En el bolsito bordado con el nombre de El Mayor (sí, llevo los nombres bordados porque soy así de cuca yo), hay lo siguiente: un cacito medidor de leche de plástico rosa brillante (me sirve para distraer al Menor porque morderlo le gusta más que otros artilugios que venden en las tiendas de puericultura), un body de 12mese, un sonajero en forma de cangrejo de colores vivos que hace mucho ruido (por si se cansa del cacito en el médico que es cuando más hay que esperar y tener varios recursos a mano), un babero pequeño, una gasa, unas anillas de plástico de colores (un recurso más), un body de 24 meses, un pantalón de 9 meses, otro body de 9 meses (repe), una chaquetita de 6 meses (que ya ni le cabrá al Menor), una bolsita de tela ideal con un pañal de talla 3 y otro de talla 4 (siempre debería una llevar más, por si acaso, que luego falta que no lleves para que el niño se haga una mega caca y tengas que pedir a una madre caritativa un pañal de repuesto), mis fundas de las gafas de sol mordisqueadas por El mayor (ahora veo que no fue buena idea dárselas para que jugara con ellas), un sonajero, un tubo de Arnidol para los golpes (fundamental por si se va al parque o simplemente tu niño se cae en cualquier parte) y un cambiador.
En el bolsito de El Menor podemos encontrar: un mini Tupper de Ikea con un único palito de pan (debería de haber muuuuchos más para un sinfín de situaciones como cuando monta El mayor pataletas en el súper y el diálogo no funciona), una botella de agua, unos mini guantes blancos unidos entre sí por una cuerdecita (muy prácticos, esto es algo que aprendí de los niños holandeses), un caballito trotón de plástico, un paquete de kleenex, una barrita de chocolate negro light (de éstas que una no acaba de entender cómo pueden ser light de lo ricas que están), una loción de Mustela llamada “Physiobebé” para limpieza de la cara en seco que me encantó en la farmacia pero todavía no he estrenado (me suele pasar..), un mega paquete de toallitas Dodot Activity moradas que huelen como a fresa y me rechiflan (lo digo por si alguna madre es especialita con los olores, como es el caso de una servidora), una mini bufanda, un mini gorro de lana, unos mini guantes sueltos (se los intento poner al Menor, pero el Mayor se los arranca de cuajo, no hay manera de que duren más de cinco segundos en las manos de ninguno, así que, al final, paso), una crema anti-mosquitos que también huele muy bien (sí, me dejo llevar por los olores y sí, debería de hacer limpieza porque el verano ya ha pasado), dos patuquitos de Tous suavecitos y monísimos, pero que evidentemente ya no caben a ninguno, la cuchara de plástico con la que doy mejor las papillas al Menor (¡¡¡por fin la encontré!!! ¡Qué hallazgo!
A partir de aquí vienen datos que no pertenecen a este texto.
(** Once a contributing row is gone a bucket's summary is never rewritten: any
    later operation leaves it as it is or, at the end of its retention, drops it. *)
Theorem sealed_summary_kept float_repr cut o d k g :
  exact cut d -> well_named o -> metric_agg_bucket d !! k = Some (Bucket false g) ->
  let d' := snd (perform_metric float_repr o d) in
  (metric_agg_bucket d' !! k = Some (Bucket false g) \/ metric_agg_bucket d' !! k = None) /\
  (summary_at k d' = summary_at k d \/ summary_at k d' = None).
Proof.
  intros Hd Hn Hb. cbn zeta.
  assert (Hsame : forall d', d' = d -> (metric_agg_bucket d' !! k = Some (Bucket false g) \/
      metric_agg_bucket d' !! k = None) /\ (summary_at k d' = summary_at k d \/ summary_at k d' = None))
    by (intros d' ->; auto).
  destruct (perform_metric float_repr o d) as [[v|e] d'] eqn:Hrun; simpl.
  2:{ apply Hsame. destruct o; simpl in Hrun; [by apply transaction_raise in Hrun| |
        by apply transaction_raise in Hrun].
      unfold downsample_metrics, mbind, M_bind, lift_res in Hrun.
      destruct (_require_resolution _ _); [|by injection Hrun].
      by apply transaction_raise in Hrun. }
  destruct o as [a ts data|now secs label limit|now hours limit]; simpl in Hrun.
  - apply (transaction_ok madm) in Hrun as [_ (d0 & d1 & [= <- <-] & E)%bind_ok].
    apply bind_ok in E as (? & d1 & [= _ <-] & [= _ <-]). auto.
  - apply bind_ok in Hrun as (s & d0 & Hreq & Hrun). unfold lift_res in Hreq.
    injection Hreq as Hreq <-. apply require_resolution_ok in Hreq as [Hl ->].
    apply (transaction_ok madm) in Hrun as [_ (d0 & d1 & [= <- <-] & E)%bind_ok].
    rewrite (proj1 (ex_cut _ _ Hd)) in E.
    assert (Hsome : is_Some (dict_get label _AGG_SPECS)) by (by eexists).
    assert (Hs0 : sealed_as cut k g (summary_at k d) d) by done.
    apply bind_ok in E as (r1 & d1 & H1 & E).
    apply (sealed_advance_all _ cut k g (summary_at k d)) in H1; [|by apply (partial_keys_valid cut)|done].
    apply bind_ok in E as (d2 & d3 & [= <- <-] & E).
    apply bind_ok in E as (r2 & d2 & H2 & E).
    apply (sealed_advance_all _ cut k g (summary_at k d)) in H2;
      [|by apply candidate_keys_aligned|done].
    apply bind_ok in E as (? & d3 & [= _ <-] & [= _ <-]).
    destruct H2 as (_ & Hb2 & Hs2).
    match goal with |- context [advance_progress ?l ?c ?du ?ca ?dd] =>
      destruct (advance_progress_frame l c du ca dd) as (Fb & Fd & _) end.
    rewrite Fb. split; [by left|]. left. rewrite <- Hs2. unfold summary_at. by rewrite Fd.
  - destruct (cleanup_runs cut _ _ _ _ _ _ (proj1 (ex_cut _ _ Hd)) Hrun) as [_ ->].
    match goal with |- context [chunks ?f ?n ?ids] =>
      destruct (delete_chunks_tables f n ids d) as (_ & Td & _ & Tb);
      set (d1 := fold_left _ (chunks f n ids) d) in * end.
    assert (Hb1 : metric_agg_bucket d1 !! k = Some (Bucket false g)).
    { by destruct (Tb k) as [-> | ->]; rewrite Hb. }
    split.
    + unfold prune_buckets. simpl. destruct (filter _ _ !! k) as [b|] eqn:E; [|by right].
      left. apply map_lookup_filter_Some in E as [E _]. simpl in E. congruence.
    + unfold prune_buckets. change (summary_at k (with_buckets ?x ?m)) with (summary_at k x).
      unfold prune_summaries. set (gone := fst <$> _).
      replace (summary_at k d) with (summary_at k d1) by (unfold summary_at; by rewrite Td).
      apply summary_filtered. by intros x y ->.
Qed.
Esto debe de haber sido cosa de El Mayor que anda cambiándome todo de sitio y me trae loca), una bolsita de topitos con el nombre bordado de El Menor para poner todas las cositas pequeñas de su higiene, un bolígrafo y un stick labial.
Lo dicho. Acostumbrada a estar preparada a cualquier cataclismo no me acabo de hacer a mis antiguos bolsos de Carolina Herrera del mercadillo que mira que son grandes, pero es que ahí no me cabe ¡¡nada!!

María

2 Comments on Sobre el porqué he dejado de llevar bolso

  1. Belinda
    26 febrero, 2012 at 3:27 pm (6 años ago)

    ¡Ese bolso parece el mío!

  2. Elena Hernández
    2 marzo, 2012 at 7:51 pm (6 años ago)

    Hola..gracias por tu visita..aqui me tienes en tu blog ..ya lo puse en favoritos….besos

    p.d. yo odio usar bolsos…no me gustan….y los que uso son pequeños..llaves y monedero no mas….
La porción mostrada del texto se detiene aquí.